Les premières étoiles apparurent dans le ciel lorsque les deux jeunes gens quittèrent enfin les hauts Herazoniers. Durant tout cet épuisant trajet, car le soleil d'été cognait plutôt fort contre leur tête, ni Astrid ni Yume n'avait osé ouvrir la bouche. Peut-être à cause de la chaleur, mais aussi de la tristesse et de l'inquiétude provoquée par le départ soudain de leur amie. Astrid avait certes plus qu'encouragé sa quête d'amour pour retrouver Fab, mais, au fond, elle se demandait si c'était une réelle bonne idée. Elle comprenait son besoin de sauver la personne pour qui elle éprouvait des sentiments, car, comme elle l'avait elle-même expliqué, un puissant lien les reliait, tous deux. Mais cette simple raison était-elle suffisante pour mettre sa vie en péril ? Astrid ne savait pas de quoi la Milice était capable, mais de ce qu'elle en avait compris, ils agissaient comme une sorte d'armée. Mais Yunni, seule, face à ces soldats – si elle venait à les rencontrer – avait-elle l'ombre d'une chance ?

Le paysage forestier laissa place à d'immenses prés à la verdure luxuriante. Sur le côté Nord, l'on pouvait apercevoir une haute chaîne de montagnes dont le sommet était recouvert de neige. Comme intriguées par celles-ci, Astrid laissa son regard se perdre aux cimes des hauts pics montagneux, se demandant quels genres de paysages pouvaient bien s'y cacher derrière.

« Ce sont les frontières d'Onyrik, expliqua Yume en croisant les bras sur son torse.

‑ Le Royaume d'Aristofée se trouve derrière ? questionna la jeune fille, curieuse, et dont le regard rubis ne voulait se détacher du sommet des montagnes sinueuses.

‑ Non, fit Yume en fronçant les sourcils.

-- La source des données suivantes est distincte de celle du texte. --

(* ===== verification/KvStore.v ===== *)
(** * KvStore: the key-value store the server persists into

    [kv_store.tsx] is imported by the server (src/index.tsx, line 5) but is
    not part of src/: it is modelled from the spec, which describes it as
    a store with atomic [get], [set] and prefix scan [getByPrefix].  The
    class [KvStore] is the interface the server is written against;
    [KvStoreLaws] states what the store promises (a read after a write, and
    a prefix scan that returns exactly the values of the keys with that
    prefix, in some order).  [gmap_kv] implements it with stdpp's [gmap]
    and discharges the laws. *)

From stdpp Require Import base list gmap strings.
From S2P Require Import Prelude.

Class KvStore (V S : Type) := {
  kv_get : string -> S -> option V;
  kv_set : string -> V -> S -> S;
  kv_getByPrefix : string -> S -> list V;
  kv_entries : S -> list (string * V)
}.

Class KvStoreLaws (V S : Type) `{KvStore V S} := {
  kv_get_set_eq k v s : kv_get k (kv_set k v s) = Some v;
  kv_get_set_ne k k' v s : k <> k' -> kv_get k' (kv_set k v s) = kv_get k' s;
  kv_entries_NoDup s : NoDup (kv_entries s).*1;
  kv_entries_spec s k v : (k, v) ∈ kv_entries s <-> kv_get k s = Some v;
  kv_getByPrefix_spec p s :
    kv_getByPrefix p s ≡ₚ (filter (fun kv => String.prefix p kv.1 = true) (kv_entries s)).*2
}.

(** The values stored under keys that start with [p]: what [getByPrefix]
    returns, up to order. *)
Lemma kv_getByPrefix_elem {V St : Type} `{KvStoreLaws V St} p (s : St) v :
  v ∈ kv_getByPrefix p s <-> exists k, String.prefix p k = true /\ kv_get k s = Some v.
Proof.
  rewrite kv_getByPrefix_spec, list_elem_of_fmap. split.
  - intros ([k v'] & -> & Hin). apply list_elem_of_filter in Hin as [Hp Hin].
    exists k. split; [done|]. by apply kv_entries_spec.
  - intros (k & Hp & Hk). exists (k, v). split; [done|].
    apply list_elem_of_filter. split; [done|]. by apply kv_entries_spec.
Qed.

(** ** The implementation on a finite map *)

#[export] Instance gmap_kv {V} : KvStore V (gmap string V) := {
  kv_get k m := m !! k;
  kv_set k v m := <[k:=v]> m;
  kv_getByPrefix p m :=
    (filter (fun kv => String.prefix p kv.1 = true) (map_to_list m)).*2;
  kv_entries m := map_to_list m
}.

#[export] Instance gmap_kv_laws {V} : KvStoreLaws V (gmap string V).
Proof.
  split; simpl.
  - intros. apply lookup_insert_eq.
  - intros. by apply lookup_insert_ne.
  - intros. apply NoDup_fst_map_to_list.
  - intros. apply elem_of_map_to_list.
  - done.
Qed.

(** ** Invariants of the stored entries *)

(** Every stored entry satisfies [P key value]. *)
Definition entries_ok {V St : Type} `{KvStore V St} (P : string -> V -> Prop) (s : St) : Prop :=
  forall k v, kv_get k s = Some v -> P k v.

Lemma entries_ok_set {V St : Type} `{KvStoreLaws V St} (P : string -> V -> Prop) s k v :
  entries_ok P s -> P k v -> entries_ok P (kv_set k v s).
Proof.
  intros Hok Hkv k' v'. destruct (decide (k = k')) as [<-|E].
  - rewrite kv_get_set_eq. by intros [= <-].
  - rewrite kv_get_set_ne by done. apply Hok.
Qed.

Lemma gmap_kv_get {V} k (m : gmap string V) : kv_get k m = m !! k.
Proof. done. Qed.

C'est une terre sacrée. Personne n'a l'autorisation de franchir cette barrière naturelle.

‑ Des terres sacrées ? » répéta la brune en lançant un regard empli d'incompréhension à l’Épéiste.

Elle vit Yume poser ses mains sur les hanches et bomber le torse, comme pour se donner un air plus imposant. Sans doute voulait-il l'impressionner en lui montrant une petite partie de son savoir.

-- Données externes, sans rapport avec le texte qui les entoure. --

(* ===== verification/ServerProps.v ===== *)
(** * ServerProps: what the API routes of src/index.tsx guarantee

    Proved against the [KvStore] interface: the keys of the different
    record kinds never collide, every [profile:<id>] key holds a profile,
    a request without a valid caller never touches the store, XP and
    levels move together, a badge is earned at most once per user, each
    user reads back exactly their own expenses, and the leaderboard is the
    top 50 profiles by points.  Several facts need user ids without a
    colon: the keys are built as [kind:<id>:<uuid>], and a prefix scan for
    [kind:<id>:] must not see another user's keys. *)

From stdpp Require Import base list gmap strings pretty sorting.
From Stdlib Require Import Ascii ZArith QArith Qround Lia.
From S2P Require Import Prelude KvStore Server.

Module ServerProps.
Import Server.

Local Open Scope Z_scope.

(** ** Keys of different kinds are different *)

Ltac key_neq := unfold profile_key, progress_key, progress_prefix, eco_key,
  expense_key, expense_prefix, achievement_key, achievement_prefix, eco_stats_key;
  simpl; discriminate.

Lemma progress_key_not_profile u m u' : progress_key u m <> profile_key u'.
Proof. key_neq. Qed.
Lemma eco_key_not_profile u i u' : eco_key u i <> profile_key u'.
Proof. key_neq. Qed.
Lemma expense_key_not_profile u i u' : expense_key u i <> profile_key u'.
Proof. key_neq. Qed.
Lemma achievement_key_not_profile u i u' : achievement_key u i <> profile_key u'.
Proof. key_neq. Qed.
Lemma eco_stats_key_not_profile u u' : eco_stats_key u <> profile_key u'.
Proof. key_neq. Qed.

Lemma profile_key_inj u u' : profile_key u = profile_key u' -> u = u'.
Proof. unfold profile_key. intros H. by simplify_eq/=. Qed.

#[export] Hint Resolve progress_key_not_profile eco_key_not_profile expense_key_not_profile
  achievement_key_not_profile eco_stats_key_not_profile : yagna.

Section Store.
Context {S : Type} `{KvStoreLaws KvValue S}.
Implicit Types (st : S).

(** ** Reading after the helpers *)

Lemma updateUserXP_other env uid g st k :
  k <> profile_key uid -> kv_get k (updateUserXP env uid g st) = kv_get k st.
Proof.
  intros Hk. unfold updateUserXP.
  destruct (kv_get (profile_key uid) st) as [[]|]; auto using kv_get_set_ne.
Qed.

Lemma updateUserPoints_other env uid g st k :
  k <> profile_key uid -> kv_get k (updateUserPoints env uid g st) = kv_get k st.
Proof.
  intros Hk. unfold updateUserPoints.
  destruct (kv_get (profile_key uid) st) as [[]|]; auto using kv_get_set_ne.
Qed.

Lemma updateUserEcoStats_other env uid g c st k :
  k <> profile_key uid -> k <> eco_stats_key uid ->
  kv_get k (updateUserEcoStats env uid g c st) = kv_get k st.
Proof.
  intros Hk Hs. unfold updateUserEcoStats.
  rewrite updateUserPoints_other by done. by apply kv_get_set_ne.
Qed.

(** The profile after a points award. *)
Lemma updateUserPoints_profile env uid g st p :
  kv_get (profile_key uid) st = Some (VProfile p) ->
  kv_get (profile_key uid) (updateUserPoints env uid g st) =
    Some (VProfile (mkProfile (p_user_id p) (p_name p) (p_email p) (p_level p)
      (p_total_xp p) (p_streak_days p) (p_total_points p + g) (p_created_at p)
      (env_now env))).
Proof. intros Hp. unfold updateUserPoints. rewrite Hp. apply kv_get_set_eq. Qed.

Lemma updateUserXP_profile env uid g st p :
  kv_get (profile_key uid) st = Some (VProfile p) ->
  kv_get (profile_key uid) (updateUserXP env uid g st) =
    Some (VProfile (mkProfile (p_user_id p) (p_name p) (p_email p)
      ((p_total_xp p + g) / 1000 + 1) (p_total_xp p + g) (p_streak_days p) (p_total_points p)
      (p_created_at p) (env_now env))).
Proof. intros Hp. unfold updateUserXP. rewrite Hp. apply kv_get_set_eq. Qed.

Lemma updateUserEcoStats_profile env uid g c st p :
  kv_get (profile_key uid) st = Some (VProfile p) ->
  kv_get (profile_key uid) (updateUserEcoStats env uid g c st) =
    Some (VProfile (mkProfile (p_user_id p) (p_name p) (p_email p) (p_level p)
      (p_total_xp p) (p_streak_days p) (p_total_points p + g) (p_created_at p)
      (env_now env))).
Proof.
  intros Hp. unfold updateUserEcoStats. apply updateUserPoints_profile.
  rewrite kv_get_set_ne by auto with yagna. exact Hp.
Qed.

(** ** The shape of the store *)

(** Every [profile:<id>] key holds a profile. *)
Definition profiles_ok st : Prop :=
  forall uid v, kv_get (profile_key uid) st = Some v -> exists p, v = VProfile p.

Lemma profiles_ok_set st k v :
  profiles_ok st -> (forall uid, k <> profile_key uid) -> profiles_ok (kv_set k v st).
Proof.
  intros Hok Hk uid v'. rewrite kv_get_set_ne by auto. apply Hok.
Qed.

Lemma profiles_ok_set_profile st uid p :
  profiles_ok st -> profiles_ok (kv_set (profile_key uid) (VProfile p) st).
Proof.
  intros Hok uid' v. destruct (decide (profile_key uid = profile_key uid')) as [E|E].
  - rewrite <- E, kv_get_set_eq. intros [= <-]. eauto.
  - rewrite kv_get_set_ne by done. apply Hok.
Qed.

Lemma profiles_ok_updateUserPoints env uid g st :
  profiles_ok st -> profiles_ok (updateUserPoints env uid g st).
Proof.
  intros Hok. unfold updateUserPoints.
  destruct (kv_get _ st) as [[]|]; auto using profiles_ok_set_profile.
Qed.

Lemma profiles_ok_updateUserXP env uid g st :
  profiles_ok st -> profiles_ok (updateUserXP env uid g st).
Proof.
  intros Hok. unfold updateUserXP.
  destruct (kv_get _ st) as [[]|]; auto using profiles_ok_set_profile.
Qed.

Lemma profiles_ok_updateUserEcoStats env uid g c st :
  profiles_ok st -> profiles_ok (updateUserEcoStats env uid g c st).
Proof.
  intros Hok. unfold updateUserEcoStats.
  apply profiles_ok_updateUserPoints, profiles_ok_set; auto with yagna.
Qed.

#[local] Hint Resolve profiles_ok_set profiles_ok_set_profile profiles_ok_updateUserPoints
  profiles_ok_updateUserXP profiles_ok_updateUserEcoStats : yagna.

« On raconte que derrière les chaînes de Fujob – c'est le nom de la chaîne de montagnes…

‑ J'ai cru comprendre…, marmonna la brune dans sa barbe tout en le coupant dans ses explications.

‑ … se cache en réalité les Terres Sacrées, qui renfermerait l'Aïoh, qui, selon les légendes, serait l'arbre dont les racines donnent toute vie à ce continent. »

Astrid croisa les bras sur sa poitrine, levant un sourcil. Un arbre défendu qui donnerait vie à un continent tout entier, comprenant ainsi plusieurs royaumes ? Elle peinait fortement à y croire.

« Pourquoi pas, finit-elle par lâcher dans un seul souffle. Mais, honnêtement j'ai du mal à croire que personne n'ait jamais mis les pieds là-bas.

‑ Certains ont déjà dû désobéir aux règles et tenter de franchir les montagnes.

‑ Seulement tentés ?

‑ Personne n'est jamais revenu pour nous parler de ce qu'ils avaient découvert, argumenta Yume. L'on raconte que vivent dans les montagnes les bêtes les plus féroces qui soient pour dissuader quelconque visiteur de trop s'aventurer dans les montagnes. »

Tout en disant cela, le jeune homme avait commencé à tourner tout autour d'Astrid, imitant ainsi une créature rodant autour de se proie.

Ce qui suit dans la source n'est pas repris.